Thread: cluster on conditional index?
According to the docs on cluster: if you tend to access some data more than others, and there is an index that groups them together, you will benefit from using CLUSTER however, this doesn't address the situation where you have a conditional index. For example, we have certain large tables that have a column called 'is_deleted'. It's a boolean, to indicate whether the record is 'deleted' as far as the app is concerned. Since the app only ever shows data where is_deleted is false, I created an index: create index foo on bar where is_deleted is false; and now I'm wondering if clustering on this index will bring the benefits noted above or if I should rebuild my index w/o the where clause to obtain the best 'improvement' from cluster.

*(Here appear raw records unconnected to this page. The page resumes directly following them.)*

(** C13: an upgrade may be killed at any call and resumed from its file, any number of
    times, and the calls of all runs together are those of one upgrade: each is
    admissible for the state saved last, stages never go back, and when it gets to
    Completed the history goes through every stage of its path once.  At each
    interruption the state saved last is what the file holds, as long as it was not
    deleted.  So no proposal is submitted again once its stage was saved. *)
Theorem interrupted_upgrades_resume input k l :
  sessions input k l →
  let gov := negb (in_SkipGovernance input) in
  let k' := kept k l in
  (∀ l1 c l2, l = l1 ++ c :: l2 →
     admissible gov (kept k l1) c ∧ rank (st_Stage k') ≤ rank (st_Stage (kept k l1))) ∧
  (∀ l1 s l2 hash e, l = l1 ++ USaveState s None :: l2 → st_Stage s = ResumableStageProposalSubmitted →
     USendTx hash e ∈ l2 → ∃ l3 l4, l2 = l3 ++ USendTx hash e :: l4 ∧
       st_Stage (kept s l3) = ResumableStageVoting) ∧
  identity k' = identity k ∧ (recorded k → recorded k') ∧
  (on_path gov k → st_Stage k' = ResumableStageCompleted →
     tr_To <$> st_StageHistory k' = path gov) ∧
  ((∀ e, UDeleteState e ∉ l) → foldl found (inr (Some k)) l = inr (Some k')).
Proof.
  intros Hl%sessions_staged. cbv zeta. split_and!.
  - intros l1 c l2 ->. split; [by eapply staged_call|]. apply staged_app in Hl as [_ Hl].
    rewrite kept_app. by eapply rank_kept.
  - intros l1 s l2 hash e -> Hs Hin. apply list_elem_of_split in Hin as (l3 & l4 & ->).
    exists l3, l4. split; [done|]. apply staged_app in Hl as [_ [_ Hl]]. cbn [keep] in Hl.
    pose proof (staged_call _ _ _ _ _ Hl) as Ha. simpl in Ha.
    apply staged_app in Hl as [Hl _]. apply rank_kept in Hl. rewrite Hs in Hl.
    apply elem_of_cons in Ha as [E|Ha]; [rewrite E in Hl; vm_compute in Hl; lia|].
    by apply list_elem_of_singleton in Ha.
  - by eapply identity_kept.
  - by eapply recorded_kept.
  - intros Hp. apply on_path_completed. by eapply on_path_kept.
  - apply found_kept.
Qed.
End execute.

(** *** Witnesses *)

(** A file in memory. *)
Definition memory_manager : UpgradeStateManager (option UpgradeState) := {|
  LoadState f := (inr f, f);
  SaveState s _ := ((None, s), Some s);
  DeleteState _ := (None, None);
  StateExists f := (Ok (bool_decide (is_Some f)), f);
  ValidateState _ := None
|}.

#[local] Existing Instance memory_manager.
#[local] Existing Instance plain_ethereum.

Definition memory_laws : @StateManagerLaws (option UpgradeState) memory_manager.
Proof.
  refine {| on_disk := inr; keepable _ := True |}; try done.
  - intros s f. exists (st_Checksum s). by destruct s.
  - intros f. split; [done|by left].
Defined.
#[local] Existing Instance memory_laws.

(** One node, and a chain that makes a block per call. *)
Definition running_world : World := {|
  w_clock n := (Z.of_nat n * second)%Z;
  w_ctx _ := None;
  w_sleep _ _ := None;
  w_GetBlockHeight t := Ok (Z.of_nat (S (length t)));
  w_IsChainRunning _ := true;
  w_GetProposal _ _ := Ok ProposalStatusVoting;
  w_GetGovParams _ := Ok (60 * second)%Z;
  w_GetBlockTime _ := Ok second;
  w_LoadDevnet _ home := Ok (mkDevnetMetadata home 1 "local" StateRunning "" "v1" "stabled");
  w_SaveDevnet _ _ := None;
  w_LoadNodes _ home := Ok [mkNodeMetadata 0 "node0" (home +:+ "/node0") (Some 41%Z)];
  w_SaveNode _ _ := None;
  w_Stop _ _ := None;
  w_Start _ _ := Ok 42%Z;
  w_GetActive _ := Ok "/bin/old";
  w_SetActive _ _ := None;
  w_LoadKeys _ _ := Ok [];
  w_Eth _ _ _ := Ok 1%Z;
  w_SignTx _ _ _ _ := Ok "0xhash";
  w_SendTx _ _ := None;
  w_WaitReceipt _ := WakeTick;
  w_Receipt _ _ := Ok (mkReceipt true []);
  w_LatestProposals _ := Ok [];
  w_Export _ _ _ := Ok None
|}.

Definition skip_input : ExecuteUpgradeInput :=
  mkExecuteUpgradeInput "/d" "v2" "/bin/new" "" "" "c0ffee" "" "v2" 0 0 0 false "" "local" true.
Definition fresh : UState (option UpgradeState) :=
  mkUState (mkEState [] 0) (NewUpgradeState 0 "" "" false) None.

Definition skip_run := Execute running_world id 20 skip_input None fresh.

Definition succeeded (r : outcome answer) : bool :=
  match r with Returns (Some out, None) => eu_Success out | _ => false end.

Lemma ended_succeeded r k s : succeeded r = true → ended r k s → st_Stage k = ResumableStageCompleted.
Proof. destruct r as [[[out|] [e|]]|e| |]; intros Hs He; [done|apply He|done..]. Qed.

Lemma Execute_follows_its_path_witness :
  succeeded skip_run.1 = true ∧
  ∃ l, es_calls (u_trace skip_run.2) = l ∧
    tr_To <$> st_StageHistory (kept (upgrade_of running_world skip_input None fresh) l) = skip_gov_path.
Proof.
  assert (Hs : succeeded skip_run.1 = true) by (vm_compute; reflexivity). split; [exact Hs|].
  pose proof (Execute_follows_its_path (F:=option UpgradeState)) as Hx.
  specialize (Hx running_world id 20%nat skip_input None). specialize (Hx fresh).
  revert Hs. unfold skip_run. destruct (Execute running_world id 20 skip_input None fresh) as [r u'].
  intros Hs. destruct Hx as (l & El & _ & _ & _ & _ & _ & He & Hp).
  exists l. split; [exact El|]. apply Hp; [apply on_path_initial|exact (ended_succeeded _ _ _ Hs He)].
Defined.

(** The same upgrade killed after the switch was saved, and run on by a second call. *)
Definition first_calls : list UCall := take 11 (es_calls (u_trace skip_run.2)).
Definition file_then : UpgradeState :=
  kept (upgrade_of running_world skip_input None fresh) first_calls.
Definition second_run :=
  Execute running_world id 20 skip_input (Some file_then) (mkUState (mkEState [] 0) file_then (Some file_then)).

Lemma interrupted_upgrades_resume_witness :
  st_Stage file_then = ResumableStageSwitchingBinary ∧ succeeded second_run.1 = true ∧
  tr_To <$> st_StageHistory (kept (upgrade_of running_world skip_input None fresh)
    (first_calls ++ es_calls (u_trace second_run.2))) = skip_gov_path.
Proof.
  split; [reflexivity|]. split; [vm_compute; reflexivity|].
  assert (Hs : sessions (F := option UpgradeState) skip_input
    (upgrade_of running_world skip_input None fresh) (first_calls ++ es_calls (u_trace second_run.2))).
  { refine (sessions_run (F := option UpgradeState) skip_input running_world id 20%nat None fresh
      first_calls (drop 11 (es_calls (u_trace skip_run.2))) _ _ _); [vm_compute; reflexivity|].
    rewrite <- (app_nil_r (es_calls (u_trace second_run.2))).
    set (u2 := mkUState (mkEState [] 0) file_then (Some file_then)).
    assert (E : kept (upgrade_of running_world skip_input None fresh) first_calls =
      upgrade_of running_world skip_input (Some file_then) u2) by (vm_compute; reflexivity).
    rewrite E. clear E.
    refine (sessions_run (F := option UpgradeState) skip_input running_world id 20%nat
      (Some file_then) u2 (es_calls (u_trace second_run.2)) [] [] _ (sessions_none _ _)).
    vm_compute. reflexivity. }
  destruct (interrupted_upgrades_resume skip_input _ _ Hs) as (_ & _ & _ & _ & Hp & _).
  apply Hp; [apply on_path_initial|]. vm_compute. reflexivity.
Defined.

(** The chain of the example runs again, as the heights 2 and 5 show. *)
Lemma upgrade_waits_end_witness :
  ∃ st', verifyChainResumed running_world 600 (mkEState [] 0) = (Returns 5%Z, st') ∧
    (waitForChainHalt running_world 600 100 (mkEState [] 0)).1 ≠ Unfinished ∧
    ∃ pre errs h0, heights (es_calls st') = pre ++ Ok h0 :: errs ++ [Ok 5%Z] ∧ (0 < h0 < 5)%Z.
Proof.
  destruct (upgrade_waits_end running_world second 600 100 (mkEState [] 0)) as (Hh & _ & _ & Hr).
  - intros n. unfold running_world, w_clock, second. lia.
  - unfold minute, second. lia.
  - destruct (verifyChainResumed running_world 600 (mkEState [] 0)) as [r st'] eqn:E.
    assert (Er : r = Returns 5%Z).
    { replace r with (verifyChainResumed running_world 600 (mkEState [] 0)).1 by (by rewrite E).
      vm_compute. reflexivity. }
    rewrite Er in Hr |- *. destruct (Hr 5%Z st' eq_refl) as (pre & errs & h0 & Hh' & Hb & _).
    exists st'. split; [reflexivity|]. split; [exact Hh|]. exists pre, errs, h0. split; [exact Hh'|exact Hb].
Defined.
(** An upgrade to an image cannot be resumed once nodes were switched.  The
    switch records the nodes as switched to a binary without a name, and a state
    like that is refused as corrupted by the validation of a resumption, which
    ends in an error without a call. *)
Theorem switch_to_an_image_is_refused input input' options result (u u' v : UState Disk) :
  in_TargetBinary input = "" → in_CachePath input = "" →
  executeSwitchBinary w input u = (Returns result, u') → (0 < so_NodesRestarted result)%Z →
  (LoadState (u_disk v)).1 = inr (Some (u_state u')) →
  ro_ClearState options = false → ro_ShowStatus options = false → ro_ForceRestart options = false →
  (∃ reason, ValidateState (u_state u') = Some (StateCorruptionError reason)) ∧
  ∃ e, (Resume w js fuel input' options v).1 = Fails e ∧
    es_calls (u_trace (Resume w js fuel input' options v).2) = es_calls (u_trace v).
Proof.
  intros Hb Hc Hx Hn Hl Ho1 Ho2 Ho3.
  assert (Hv : ∃ reason, ValidateState (u_state u') = Some (StateCorruptionError reason)).
  { pose proof (executeSwitchBinary_Returns _ _ _ _ Hx) as Es.
    destruct (executeSwitchBinary_file _ _ _ Es) as (s & now & u2 & Hx' & E & Hsw).
    rewrite Hx in Hx'. injection Hx' as <-.
    destruct (SwitchBinary w _ _) as [r t] eqn:Eb in Es. simpl in Es. rewrite Es in Eb.
    apply SwitchBinary_NewBinary in Eb. cbn [switch_input si_CachePath si_TargetBinary] in Eb.
    rewrite Hb, Hc in Eb.
    replace (Z.to_nat (so_NodesRestarted result))
      with (S (pred (Z.to_nat (so_NodesRestarted result)))) in Hsw by lia.
    destruct (foldl_track_switch now result (st_NodeSwitches (u_state u))
      (pred (Z.to_nat (so_NodesRestarted result)))) as (x & Hxs & Hb').
    rewrite Eb in Hb'. apply (file_ValidateState_switch _ x); [|done]. rewrite E. simpl.
    by rewrite Hsw. }
  split; [done|]. destruct Hv as [reason Hv].
  pose proof (Resume_spec w js fuel input' options (u_state u') v Hl Ho1 Ho2 Ho3) as Hr.
  cbv zeta in Hr. rewrite Hv in Hr. destruct Hr as [Ht [e He]]. by exists e.
Qed.
End images.

(** *** Witnesses *)

#[local] Existing Instance memory_manager.
#[local] Existing Instance plain_ethereum.
#[local] Existing Instance memory_laws.

Definition saved_start : UpgradeState := initial_state 5 skip_input.
Definition plain_options : ResumeOptions := mkResumeOptions false "" false false.
Definition after_crash : UState (option UpgradeState) :=
  mkUState (mkEState [] 0) saved_start (Some saved_start).

Definition resumed (r : outcome ResumeResult) : option ResumeResult :=
  match r with Returns res => if rr_Resumed res then Some res else None | _ => None end.

Lemma resumed_Some r res : resumed r = Some res → r = Returns res ∧ rr_Resumed res = true.
Proof. destruct r as [res'| | |]; simpl; [|done..]. destruct (rr_Resumed res') eqn:E; naive_solver. Qed.

(** An upgrade that was killed after its first save is resumed to the end. *)
Lemma Resume_continues_the_upgrade_witness :
  bool_decide (is_Some (resumed (Resume running_world id 20 skip_input plain_options after_crash).1)) = true ∧
  ∃ asked saved s l, positioned plain_options saved_start asked saved s ∧
    st_Stage (kept s l) = ResumableStageCompleted ∧ identity s = identity saved_start.
Proof.
  assert (Hs : bool_decide (is_Some (resumed
    (Resume running_world id 20 skip_input plain_options after_crash).1)) = true) by (vm_compute; reflexivity).
  split; [exact Hs|]. apply bool_decide_eq_true in Hs.
  pose proof (Resume_continues_the_upgrade (F := option UpgradeState)) as Hx.
  specialize (Hx running_world id 20%nat skip_input plain_options saved_start).
  specialize (Hx after_crash eq_refl (recorded_new _ _ _ _) eq_refl eq_refl eq_refl).
  destruct Hs as [res Hs]. revert Hs.
  destruct (Resume running_world id 20 skip_input plain_options after_crash) as [r u']. intros Hs.
  simpl in Hx. change (ValidateState saved_start) with (@None state_error) in Hx.
  destruct Hx as (asked & saved & l & s & u1 & _ & _ & _ & Hp & Hi & _ & _ & Hrun).
  apply resumed_Some in Hs as [Er Hr'].
  destruct Hrun as [(_ & _ & _ & e & E)|(_ & _ & _ & _ & Hr)]; [rewrite E in Er; discriminate Er|].
  destruct (Hr res Er Hr') as [Hc _]. exists asked, saved, s, l. split; [exact Hp|split; [exact Hc|exact Hi]].
Defined.

(** The command without a flag refuses to start over that upgrade. *)
Lemma upgrade_in_progress_is_kept_witness :
  on_disk (u_disk (run_command running_world id 20 (mkFlags false false "") false skip_input after_crash).2) =
    inr (Some saved_start).
Proof.
  pose proof (upgrade_in_progress_is_kept (F := option UpgradeState)) as Hx.
  specialize (Hx running_world id 20%nat (mkFlags false false "") false skip_input).
  specialize (Hx after_crash).
  destruct (run_command running_world id 20 (mkFlags false false "") false skip_input after_crash)
    as [r u'].
  destruct Hx as [(e & _ & _ & Hd)|(k & before & l & _ & Hd & _)]; [exact Hd|].
  destruct Hd as (_ & Hd & _). discriminate Hd.
Defined.

(** An upgrade to an image restarts its node and leaves a state that is refused. *)
Definition image_input : ExecuteUpgradeInput :=
  mkExecuteUpgradeInput "/d" "v2" "" "img:v2" "" "" "" "v2" 0 0 0 false "" "docker" true.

Anyone know? -- Douglas J Hunley (doug.hunley@gmail.com) Twitter: @hunleyd Web: douglasjhunley.com G+: http://goo.gl/sajR3
On Tue, Aug 14, 2012 at 8:27 AM, Doug Hunley <doug.hunley@gmail.com> wrote: > According to the docs on cluster: > if you tend to access some data more than others, and there is an > index that groups them together, you will benefit from using CLUSTER > > however, this doesn't address the situation where you have a > conditional index. It seems like it is not allowed. jjanes=# create index on pgbench_accounts (aid) where bid=33; jjanes=# cluster pgbench_accounts USING pgbench_accounts_aid_idx ; ERROR: cannot cluster on partial index "pgbench_accounts_aid_idx" But I don't see a fundamental reason it can't be allowed, maybe implementing that should be on the to-do list. Cheers, Jeff
On Tue, Aug 14, 2012 at 10:10:47AM -0700, Jeff Janes wrote: > On Tue, Aug 14, 2012 at 8:27 AM, Doug Hunley <doug.hunley@gmail.com> wrote: > > According to the docs on cluster: > > if you tend to access some data more than others, and there is an > > index that groups them together, you will benefit from using CLUSTER > > > > however, this doesn't address the situation where you have a > > conditional index. > > It seems like it is not allowed. > > jjanes=# create index on pgbench_accounts (aid) where bid=33; > jjanes=# cluster pgbench_accounts USING pgbench_accounts_aid_idx ; > ERROR: cannot cluster on partial index "pgbench_accounts_aid_idx" > > But I don't see a fundamental reason it can't be allowed, maybe > implementing that should be on the to-do list. > > Cheers, > > Jeff > It probably has to do with the fact that a conditional index, does not include every possible row in the table. Although, a "cluster" of the matching rows and then leave the rest in place, should work. How is that for hand-waving. :) Regards, Ken
On Tue, Aug 14, 2012 at 1:29 PM, ktm@rice.edu <ktm@rice.edu> wrote: > > It probably has to do with the fact that a conditional index, does > not include every possible row in the table. Although, a "cluster" of > the matching rows and then leave the rest in place, should work. How > is that for hand-waving. :) > That actually makes sense to me. Cluster the rows covered by that index, let the rest fall where they may. I'm typically only accessing the rows covered by that index, so I'd get the benefit of the cluster command but wouldn't have to spend cycles doing the cluster for rows I don't care about. -- Douglas J Hunley (doug.hunley@gmail.com) Twitter: @hunleyd Web: douglasjhunley.com G+: http://goo.gl/sajR3
> That actually makes sense to me. Cluster the rows covered by that > index, let the rest fall where they may. I'm typically only accessing > the rows covered by that index, so I'd get the benefit of the cluster > command but wouldn't have to spend cycles doing the cluster for rows I > don't care about. Sure, that's a feature request though. And thinking about it, I'm willing to bet that it's far harder to implement than it sounds. In the meantime, you could ad-hoc this by splitting the table into two partitions and clustering one of the two partitions. -- Josh Berkus PostgreSQL Experts Inc. http://pgexperts.com
On 08/15/12 14:05, Josh Berkus wrote: > >> That actually makes sense to me. Cluster the rows covered by that >> index, let the rest fall where they may. I'm typically only accessing >> the rows covered by that index, so I'd get the benefit of the cluster >> command but wouldn't have to spend cycles doing the cluster for rows I >> don't care about. > > Sure, that's a feature request though. And thinking about it, I'm > willing to bet that it's far harder to implement than it sounds. > > In the meantime, you could ad-hoc this by splitting the table into two > partitions and clustering one of the two partitions. Wouldn't creating a second index on the boolean itself and then clustering on that be much easier? Bosco.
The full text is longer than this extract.